+++ DATA SUPPLIED

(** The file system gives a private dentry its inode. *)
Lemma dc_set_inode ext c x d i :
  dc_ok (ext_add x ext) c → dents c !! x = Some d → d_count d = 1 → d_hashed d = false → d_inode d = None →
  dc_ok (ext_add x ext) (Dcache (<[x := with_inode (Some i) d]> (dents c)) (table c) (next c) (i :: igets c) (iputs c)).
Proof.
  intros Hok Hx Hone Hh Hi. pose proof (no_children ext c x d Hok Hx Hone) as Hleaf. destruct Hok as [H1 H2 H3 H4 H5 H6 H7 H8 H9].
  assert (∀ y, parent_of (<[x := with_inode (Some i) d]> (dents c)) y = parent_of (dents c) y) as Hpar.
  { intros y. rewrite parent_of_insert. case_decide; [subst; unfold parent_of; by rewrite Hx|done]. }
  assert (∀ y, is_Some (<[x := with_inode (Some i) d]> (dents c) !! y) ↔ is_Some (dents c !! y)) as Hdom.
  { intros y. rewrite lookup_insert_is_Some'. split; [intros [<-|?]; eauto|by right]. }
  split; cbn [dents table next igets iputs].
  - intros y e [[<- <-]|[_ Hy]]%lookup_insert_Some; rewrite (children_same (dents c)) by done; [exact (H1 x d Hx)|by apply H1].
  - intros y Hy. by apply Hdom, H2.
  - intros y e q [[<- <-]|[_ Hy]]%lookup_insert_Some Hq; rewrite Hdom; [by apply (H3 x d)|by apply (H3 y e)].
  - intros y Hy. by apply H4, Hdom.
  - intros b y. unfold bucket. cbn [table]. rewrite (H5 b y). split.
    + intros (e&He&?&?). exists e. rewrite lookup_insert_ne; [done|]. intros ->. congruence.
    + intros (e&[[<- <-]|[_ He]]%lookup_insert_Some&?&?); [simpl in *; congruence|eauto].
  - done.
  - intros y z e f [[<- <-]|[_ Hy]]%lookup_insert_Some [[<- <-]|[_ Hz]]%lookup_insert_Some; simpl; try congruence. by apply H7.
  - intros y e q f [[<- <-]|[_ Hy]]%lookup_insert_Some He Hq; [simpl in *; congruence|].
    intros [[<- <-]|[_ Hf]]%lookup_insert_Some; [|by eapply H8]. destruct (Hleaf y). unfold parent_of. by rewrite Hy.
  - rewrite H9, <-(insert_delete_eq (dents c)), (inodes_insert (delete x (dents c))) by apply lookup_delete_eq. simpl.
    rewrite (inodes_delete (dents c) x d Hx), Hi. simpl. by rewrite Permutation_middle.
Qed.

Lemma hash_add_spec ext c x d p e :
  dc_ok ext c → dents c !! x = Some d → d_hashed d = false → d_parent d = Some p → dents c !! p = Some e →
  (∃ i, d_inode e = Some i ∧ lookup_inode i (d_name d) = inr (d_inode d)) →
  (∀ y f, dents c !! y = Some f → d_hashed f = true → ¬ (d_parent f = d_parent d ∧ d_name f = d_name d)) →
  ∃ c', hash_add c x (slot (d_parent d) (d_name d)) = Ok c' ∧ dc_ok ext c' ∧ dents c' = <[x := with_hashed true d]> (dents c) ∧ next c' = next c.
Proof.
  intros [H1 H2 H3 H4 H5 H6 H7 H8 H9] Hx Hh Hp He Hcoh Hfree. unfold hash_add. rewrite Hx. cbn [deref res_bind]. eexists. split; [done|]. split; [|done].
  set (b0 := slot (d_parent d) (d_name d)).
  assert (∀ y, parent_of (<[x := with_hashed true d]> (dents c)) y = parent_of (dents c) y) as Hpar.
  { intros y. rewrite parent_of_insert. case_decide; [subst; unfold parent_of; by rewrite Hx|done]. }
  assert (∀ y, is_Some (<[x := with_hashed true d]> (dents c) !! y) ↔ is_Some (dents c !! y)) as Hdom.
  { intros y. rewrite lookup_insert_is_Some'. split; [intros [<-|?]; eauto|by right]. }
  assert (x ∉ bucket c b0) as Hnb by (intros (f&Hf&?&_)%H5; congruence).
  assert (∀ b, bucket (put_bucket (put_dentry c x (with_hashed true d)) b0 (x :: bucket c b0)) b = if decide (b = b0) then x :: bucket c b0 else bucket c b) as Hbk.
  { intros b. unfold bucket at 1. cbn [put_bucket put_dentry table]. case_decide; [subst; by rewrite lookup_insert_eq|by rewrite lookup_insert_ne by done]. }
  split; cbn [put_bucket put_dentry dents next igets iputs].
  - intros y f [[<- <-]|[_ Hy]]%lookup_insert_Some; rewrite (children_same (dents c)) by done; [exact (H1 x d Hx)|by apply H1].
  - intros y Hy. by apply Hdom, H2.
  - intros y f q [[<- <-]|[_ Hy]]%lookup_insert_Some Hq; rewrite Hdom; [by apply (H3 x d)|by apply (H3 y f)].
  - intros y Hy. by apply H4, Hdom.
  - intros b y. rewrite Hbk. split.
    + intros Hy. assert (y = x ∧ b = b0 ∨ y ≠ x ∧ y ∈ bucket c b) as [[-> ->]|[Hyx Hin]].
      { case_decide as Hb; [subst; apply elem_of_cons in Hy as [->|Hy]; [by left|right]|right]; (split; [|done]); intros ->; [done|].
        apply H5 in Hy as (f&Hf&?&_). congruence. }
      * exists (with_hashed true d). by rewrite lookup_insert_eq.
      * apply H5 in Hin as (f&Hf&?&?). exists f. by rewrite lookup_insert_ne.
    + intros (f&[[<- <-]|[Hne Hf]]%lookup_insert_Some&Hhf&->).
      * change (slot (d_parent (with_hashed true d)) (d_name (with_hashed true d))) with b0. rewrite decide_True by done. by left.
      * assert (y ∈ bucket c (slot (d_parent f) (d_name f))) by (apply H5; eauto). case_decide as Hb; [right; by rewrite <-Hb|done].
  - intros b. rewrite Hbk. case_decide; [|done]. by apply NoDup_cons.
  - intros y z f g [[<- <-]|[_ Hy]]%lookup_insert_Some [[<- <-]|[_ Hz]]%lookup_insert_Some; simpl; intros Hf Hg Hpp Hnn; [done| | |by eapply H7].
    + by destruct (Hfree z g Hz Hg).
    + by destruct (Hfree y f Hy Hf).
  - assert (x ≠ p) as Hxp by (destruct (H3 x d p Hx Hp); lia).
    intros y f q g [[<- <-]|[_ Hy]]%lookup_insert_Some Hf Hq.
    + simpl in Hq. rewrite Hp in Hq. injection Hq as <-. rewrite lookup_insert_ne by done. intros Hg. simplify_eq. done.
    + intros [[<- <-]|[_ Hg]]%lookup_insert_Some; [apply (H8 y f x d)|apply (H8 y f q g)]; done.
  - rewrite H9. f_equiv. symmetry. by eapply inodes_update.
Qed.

++++++
+++ DATA SUPPLIED

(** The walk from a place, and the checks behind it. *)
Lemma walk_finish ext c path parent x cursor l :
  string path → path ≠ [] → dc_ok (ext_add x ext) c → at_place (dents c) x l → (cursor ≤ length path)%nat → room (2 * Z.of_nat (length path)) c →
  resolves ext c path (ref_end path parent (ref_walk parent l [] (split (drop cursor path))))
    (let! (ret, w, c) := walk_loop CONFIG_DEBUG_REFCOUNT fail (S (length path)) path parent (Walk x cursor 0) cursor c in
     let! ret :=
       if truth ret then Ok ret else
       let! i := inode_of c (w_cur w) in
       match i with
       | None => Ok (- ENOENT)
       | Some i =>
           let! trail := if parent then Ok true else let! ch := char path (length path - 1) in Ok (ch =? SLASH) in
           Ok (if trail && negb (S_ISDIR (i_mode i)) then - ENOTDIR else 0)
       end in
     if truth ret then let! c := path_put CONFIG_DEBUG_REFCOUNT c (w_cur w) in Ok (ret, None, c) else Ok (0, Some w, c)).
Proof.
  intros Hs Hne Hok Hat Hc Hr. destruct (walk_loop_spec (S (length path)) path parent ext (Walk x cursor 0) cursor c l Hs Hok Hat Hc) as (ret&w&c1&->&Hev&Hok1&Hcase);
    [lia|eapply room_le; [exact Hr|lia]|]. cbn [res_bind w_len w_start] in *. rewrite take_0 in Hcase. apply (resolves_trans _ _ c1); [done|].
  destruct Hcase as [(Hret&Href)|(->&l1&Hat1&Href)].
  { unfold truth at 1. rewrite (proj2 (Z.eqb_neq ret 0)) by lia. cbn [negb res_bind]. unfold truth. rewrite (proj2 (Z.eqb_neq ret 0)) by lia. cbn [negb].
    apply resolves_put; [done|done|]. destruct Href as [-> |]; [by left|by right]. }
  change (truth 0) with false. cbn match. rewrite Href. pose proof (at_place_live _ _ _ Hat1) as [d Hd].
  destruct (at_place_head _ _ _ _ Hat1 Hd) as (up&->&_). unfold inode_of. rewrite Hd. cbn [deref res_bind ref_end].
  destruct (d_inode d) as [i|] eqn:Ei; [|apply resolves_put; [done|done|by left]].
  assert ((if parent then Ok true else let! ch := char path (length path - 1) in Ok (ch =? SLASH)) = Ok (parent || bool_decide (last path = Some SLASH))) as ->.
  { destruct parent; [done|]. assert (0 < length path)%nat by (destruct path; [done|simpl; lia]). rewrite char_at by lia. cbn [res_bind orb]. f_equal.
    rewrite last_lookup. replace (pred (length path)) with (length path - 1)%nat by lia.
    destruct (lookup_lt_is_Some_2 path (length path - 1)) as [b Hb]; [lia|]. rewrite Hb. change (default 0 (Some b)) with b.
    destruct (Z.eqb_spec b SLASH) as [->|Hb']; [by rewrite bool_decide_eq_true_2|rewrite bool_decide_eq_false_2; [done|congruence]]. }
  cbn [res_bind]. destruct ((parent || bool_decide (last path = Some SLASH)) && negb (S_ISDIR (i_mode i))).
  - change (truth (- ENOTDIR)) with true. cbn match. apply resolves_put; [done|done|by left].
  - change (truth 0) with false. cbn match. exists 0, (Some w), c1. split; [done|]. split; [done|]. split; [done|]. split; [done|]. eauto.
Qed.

++++++
+++ DATA SUPPLIED

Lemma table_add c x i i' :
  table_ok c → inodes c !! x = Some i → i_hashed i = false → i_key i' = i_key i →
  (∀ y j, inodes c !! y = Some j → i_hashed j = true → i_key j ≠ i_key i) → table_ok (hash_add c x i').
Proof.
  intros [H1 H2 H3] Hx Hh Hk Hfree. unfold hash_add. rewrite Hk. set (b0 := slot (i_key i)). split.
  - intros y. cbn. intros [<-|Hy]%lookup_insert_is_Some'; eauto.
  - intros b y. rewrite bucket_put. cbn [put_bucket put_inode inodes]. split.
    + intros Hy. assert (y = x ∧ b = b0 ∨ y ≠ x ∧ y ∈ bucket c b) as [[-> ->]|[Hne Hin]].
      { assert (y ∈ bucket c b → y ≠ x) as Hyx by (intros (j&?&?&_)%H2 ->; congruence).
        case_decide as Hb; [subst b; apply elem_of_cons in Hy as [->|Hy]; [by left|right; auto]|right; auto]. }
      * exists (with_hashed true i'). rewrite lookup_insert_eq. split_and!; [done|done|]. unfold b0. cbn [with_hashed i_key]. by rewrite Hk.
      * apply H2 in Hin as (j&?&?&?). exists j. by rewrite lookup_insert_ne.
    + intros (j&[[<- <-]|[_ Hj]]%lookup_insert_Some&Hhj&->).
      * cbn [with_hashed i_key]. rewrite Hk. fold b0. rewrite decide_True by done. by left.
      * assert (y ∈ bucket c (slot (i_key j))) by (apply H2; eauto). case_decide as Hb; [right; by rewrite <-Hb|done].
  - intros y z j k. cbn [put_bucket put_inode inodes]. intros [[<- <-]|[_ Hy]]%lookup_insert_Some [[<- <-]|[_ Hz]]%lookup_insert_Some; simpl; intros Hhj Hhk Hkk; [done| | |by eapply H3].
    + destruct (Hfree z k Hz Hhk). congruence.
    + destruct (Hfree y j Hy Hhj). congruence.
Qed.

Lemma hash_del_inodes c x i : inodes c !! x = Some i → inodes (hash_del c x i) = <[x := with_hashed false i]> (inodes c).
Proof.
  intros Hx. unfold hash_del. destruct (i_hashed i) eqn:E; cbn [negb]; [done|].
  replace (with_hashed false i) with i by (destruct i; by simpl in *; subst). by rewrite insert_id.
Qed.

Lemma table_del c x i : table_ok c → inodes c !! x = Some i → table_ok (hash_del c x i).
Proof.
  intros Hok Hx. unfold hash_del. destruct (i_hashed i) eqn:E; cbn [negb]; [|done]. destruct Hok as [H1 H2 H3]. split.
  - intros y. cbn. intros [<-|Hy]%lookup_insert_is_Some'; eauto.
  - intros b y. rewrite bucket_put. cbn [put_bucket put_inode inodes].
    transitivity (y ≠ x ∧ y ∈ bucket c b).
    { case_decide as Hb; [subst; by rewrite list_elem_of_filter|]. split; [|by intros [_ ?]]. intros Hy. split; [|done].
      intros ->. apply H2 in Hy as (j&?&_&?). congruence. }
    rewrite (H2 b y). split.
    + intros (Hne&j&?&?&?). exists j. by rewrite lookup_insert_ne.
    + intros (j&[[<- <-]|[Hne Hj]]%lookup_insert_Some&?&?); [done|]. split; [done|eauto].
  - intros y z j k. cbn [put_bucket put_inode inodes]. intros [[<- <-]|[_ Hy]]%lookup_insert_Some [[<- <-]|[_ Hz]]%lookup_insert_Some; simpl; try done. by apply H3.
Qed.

++++++

WHAT IS REQUIRED:
Please return only the lines above, starting at the line that has "- intros y e q f" and ending at the line that has "dc_ok ext c →", keeping both and leaving each one unchanged.

SOLUTION TO THE EXERCISE:
  - intros y e q f [[<- <-]|[_ Hy]]%lookup_insert_Some He Hq; [simpl in *; congruence|].
    intros [[<- <-]|[_ Hf]]%lookup_insert_Some; [|by eapply H8]. destruct (Hleaf y). unfold parent_of. by rewrite Hy.
  - rewrite H9, <-(insert_delete_eq (dents c)), (inodes_insert (delete x (dents c))) by apply lookup_delete_eq. simpl.
    rewrite (inodes_delete (dents c) x d Hx), Hi. simpl. by rewrite Permutation_middle.
Qed.

Lemma hash_add_spec ext c x d p e :
  dc_ok ext c → dents c !! x = Some d → d_hashed d = false → d_parent d = Some p → dents c !! p = Some e →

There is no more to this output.